R.V. Probably you have a feel or sense what the message was. For the other sculptures there may have been different sources, but we all read Giacometti universally pretty much the same way. The sources could be most disparate, most significant or insignificant to the average viewer, at the same time it could come into a cross-reference, even what I would call a symbolism when it comes to the final result. "Raudos", as many of my other works, have gone through very similar creative process. Yet the total impact of the series is unmistakable, even to those who do not know about Raudos as such.

A.D. You have once told me that there are no great giants producing art today. Do you feel disappointed about our times?

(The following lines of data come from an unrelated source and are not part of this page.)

(* ===== verification/StrMap.v ===== *)
(** [std::map] with string keys, as the code uses it: the list of its entries in the order
    of their keys, which is the order it is walked in.  [find], [operator\[\]]
    assignment, [emplace], [erase] and their laws. *)
From S2P Require Import Prelude.
From Stdlib Require Import Sorting.Sorted Structures.OrderedTypeEx.

Module StrMap.
Section Map.
Context {V : Type}.
Implicit Types (m : list (string * V)) (k : string) (v : V).

Fixpoint find k m : option V :=
  match m with
  | [] => None
  | (k', v) :: m' => if String.eqb k k' then Some v else find k m'
  end.

(** [m\[k\] = v]. *)
Fixpoint set k v m : list (string * V) :=
  match m with
  | [] => [(k, v)]
  | (k', v') :: m' =>
      match String.compare k k' with
      | Lt => (k, v) :: m
      | Eq => (k, v) :: m'
      | Gt => (k', v') :: set k v m'
      end
  end.

(** [m.emplace(k, v)]: an existing entry is kept. *)
Definition emplace k v m : list (string * V) :=
  match find k m with Some _ => m | None => set k v m end.

Fixpoint erase k m : list (string * V) :=
  match m with
  | [] => []
  | (k', v) :: m' => if String.eqb k k' then m' else (k', v) :: erase k m'
  end.

(** The representation invariant: keys strictly increase in [std::string]'s order. *)
Definition key_lt (a b : string) : Prop := String.compare a b = Lt.
Definition sorted m : Prop := StronglySorted key_lt m.*1.

#[export] Instance key_lt_trans : Transitive key_lt.
Proof.
  intros a b c. unfold key_lt. intros H1%String_as_OT.cmp_lt H2%String_as_OT.cmp_lt.
  apply String_as_OT.cmp_lt. by eapply String_as_OT.lt_trans.
Qed.
Lemma compare_refl k : String.compare k k = Eq.
Proof. pose proof (String.compare_antisym k k) as H. by destruct (String.compare k k). Qed.

Lemma find_in_set k k' v m : find k (set k' v m) = if String.eqb k k' then Some v else find k m.
Proof.
  induction m as [|[k1 v1] m IH]; cbn; [done|].
  destruct (String.compare k' k1) eqn:Ec; cbn; [|done|].
  - apply String.compare_eq_iff in Ec as <-. by destruct (String.eqb k k').
  - rewrite IH. destruct (String.eqb_spec k k1) as [->|]; [|done]. destruct (String.eqb_spec k1 k') as [->|]; [|done].
    by rewrite compare_refl in Ec.
Qed.
Lemma find_in_set_eq k v m : find k (set k v m) = Some v.
Proof. by rewrite find_in_set, String.eqb_refl. Qed.
Lemma find_in_set_ne k k' v m : k <> k' -> find k (set k' v m) = find k m.
Proof. intros H. rewrite find_in_set. by destruct (String.eqb_spec k k'). Qed.

Lemma ordered_cons k v m : sorted ((k, v) :: m) <-> sorted m /\ Forall (key_lt k) m.*1.
Proof. split; [intros H; inversion H; done|intros []; by constructor]. Qed.
Lemma find_key k m : find k m = None <-> k ∉ m.*1.
Proof.
  induction m as [|[k1 v1] m IH]; cbn; [split; [intros _; apply not_elem_of_nil|done]|].
  rewrite not_elem_of_cons, <- IH. destruct (String.eqb_spec k k1); naive_solver.
Qed.
Lemma key_lt_absent k m : Forall (key_lt k) m.*1 -> find k m = None.
Proof.
  rewrite Forall_forall. intros H. apply find_key. intros Hk%H. unfold key_lt in Hk. by rewrite compare_refl in Hk.
Qed.

Lemma find_in_erase k k' m : sorted m -> find k (erase k' m) = if String.eqb k k' then None else find k m.
Proof.
  induction m as [|[k1 v1] m IH]; cbn; [by destruct (String.eqb k k')|]. intros [Hs Hk]%ordered_cons.
  destruct (String.eqb_spec k' k1) as [->|]; cbn.
  - destruct (String.eqb_spec k k1) as [->|]; [by apply key_lt_absent|done].
  - rewrite IH by done. destruct (String.eqb_spec k k1) as [->|]; [|done]. by destruct (String.eqb_spec k1 k').
Qed.
Lemma find_in_erase_ne k k' m : sorted m -> k <> k' -> find k (erase k' m) = find k m.
Proof. intros Hs H. rewrite find_in_erase by done. by destruct (String.eqb_spec k k'). Qed.

Lemma find_emplace k k' v m :
  find k (emplace k' v m) =
    match find k m with Some v' => Some v' | None => if String.eqb k k' then Some v else None end.
Proof.
  unfold emplace. destruct (find k' m) as [v1|] eqn:E1.
  - destruct (find k m) eqn:E2; [done|]. destruct (String.eqb_spec k k'); [congruence|done].
  - rewrite find_in_set. destruct (String.eqb_spec k k') as [->|]; [by rewrite E1|by destruct (find k m)].
Qed.

(** Entries and lookups. *)
Lemma find_elem k v m : find k m = Some v -> (k, v) ∈ m.
Proof.
  induction m as [|[k1 v1] m IH]; cbn; [done|].
  destruct (String.eqb_spec k k1) as [->|]; [intros [= ->]; left|right; auto].
Qed.
Lemma elem_find k v m : sorted m -> (k, v) ∈ m -> find k m = Some v.
Proof.
  induction m as [|[k1 v1] m IH]; cbn; [by intros _ ?%not_elem_of_nil|].
  intros [Hs Hk]%ordered_cons [[= -> ->]|Hin]%elem_of_cons; [by rewrite String.eqb_refl|].
  destruct (String.eqb_spec k k1) as [->|]; [|by apply IH].
  exfalso. rewrite Forall_forall in Hk. specialize (Hk k1). unfold key_lt in Hk. rewrite compare_refl in Hk.
  discriminate Hk. apply list_elem_of_fmap. by exists (k1, v).
Qed.

Lemma elem_set e k v m : e ∈ set k v m -> e = (k, v) \/ e ∈ m.
Proof.
  induction m as [|[k1 v1] m IH]; cbn; [by intros ?%list_elem_of_singleton; left|].
  destruct (String.compare k k1); rewrite !elem_of_cons; naive_solver.
Qed.
Lemma keys_set x k v m : x ∈ (set k v m).*1 -> x = k \/ x ∈ m.*1.
Proof.
  rewrite list_elem_of_fmap. intros ([k1 v1] & -> & [[= -> ->]|H]%elem_set); [by left|].
  right. apply list_elem_of_fmap. by exists (k1, v1).
Qed.
Lemma entries_set (P : string * V -> Prop) k v m : P (k, v) -> Forall P m -> Forall P (set k v m).
Proof. rewrite !Forall_forall. intros Hk Hm e [->|He]%elem_set; auto. Qed.
Lemma elem_erase e k m : e ∈ erase k m -> e ∈ m.
Proof.
  induction m as [|[k1 v1] m IH]; cbn; [done|]. destruct (String.eqb k k1); rewrite ?elem_of_cons; naive_solver.
Qed.
Lemma entries_erase (P : string * V -> Prop) k m : Forall P m -> Forall P (erase k m).
Proof. rewrite !Forall_forall. intros Hm e He%elem_erase. auto. Qed.
Lemma entries_find (P : string * V -> Prop) k v m : Forall P m -> find k m = Some v -> P (k, v).
Proof. rewrite Forall_forall. intros Hm He%find_elem. auto. Qed.

Lemma keys_erase x k m : x ∈ (erase k m).*1 -> x ∈ m.*1.
Proof.
  rewrite !list_elem_of_fmap. intros (e & -> & He%elem_erase). by exists e.
Qed.

Lemma sorted_nil : sorted [].
Proof. constructor. Qed.
Lemma ordered_set k v m : sorted m -> sorted (set k v m).
Proof.
  induction m as [|[k1 v1] m IH]; cbn.
  { intros _. apply ordered_cons. split; constructor. }
  intros [Hs Hk]%ordered_cons. destruct (String.compare k k1) eqn:Ec; apply ordered_cons.
  - by apply String.compare_eq_iff in Ec as <-.
  - split; [by apply ordered_cons|]. cbn. constructor; [done|]. eapply Forall_impl; [exact Hk|]. intros x Hx. by etrans.
  - split; [auto|]. rewrite Forall_forall in *. intros x [->|Hx]%keys_set; [|auto].
    unfold key_lt. rewrite String.compare_antisym, Ec. done.
Qed.
Lemma sorted_emplace k v m : sorted m -> sorted (emplace k v m).
Proof. unfold emplace. destruct (find k m); auto using ordered_set. Qed.
Lemma ordered_erase k m : sorted m -> sorted (erase k m).
Proof.
  induction m as [|[k1 v1] m IH]; cbn; [done|]. intros [Hs Hk]%ordered_cons.
  destruct (String.eqb k k1); [done|]. apply ordered_cons. split; [auto|].
  rewrite Forall_forall in *. intros x Hx%keys_erase. auto.
Qed.
Lemma sorted_NoDup m : sorted m -> NoDup m.*1.
Proof.
  induction m as [|[k v] m IH]; cbn; [intros _; constructor|]. intros [Hs Hk]%ordered_cons. apply NoDup_cons. split; [|auto].
  rewrite Forall_forall in Hk. intros Hin%Hk. unfold key_lt in Hin. by rewrite compare_refl in Hin.
Qed.

End Map.
End StrMap.

Create HintDb strmap.
#[export] Hint Resolve StrMap.sorted_nil StrMap.ordered_set StrMap.sorted_emplace StrMap.ordered_erase : strmap.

R.V. Absolutely, yes. I do feel disappointed. Only second and third rate talents are active in the visual arts today. So, instead of giants — we have midgets, gnomes and gnats. The really sharp declining point, I think, was in the mid sixties, although art historians saw this coming sooner, in the late fifties or so. However, I must say, I'm glad I lived through the most expansive, through the most energetic period of our American art.

A.D. How about yourself?

R.V. I feel I am cut-off from the life line of the sixties, the times of enormous expansion and growth, impact and dynamism of American art. It was a very vibrant time to live in, and I do miss it. I do feel cut-off, but I don't feel exhausted. What this means in my own creative life, I don't know yet.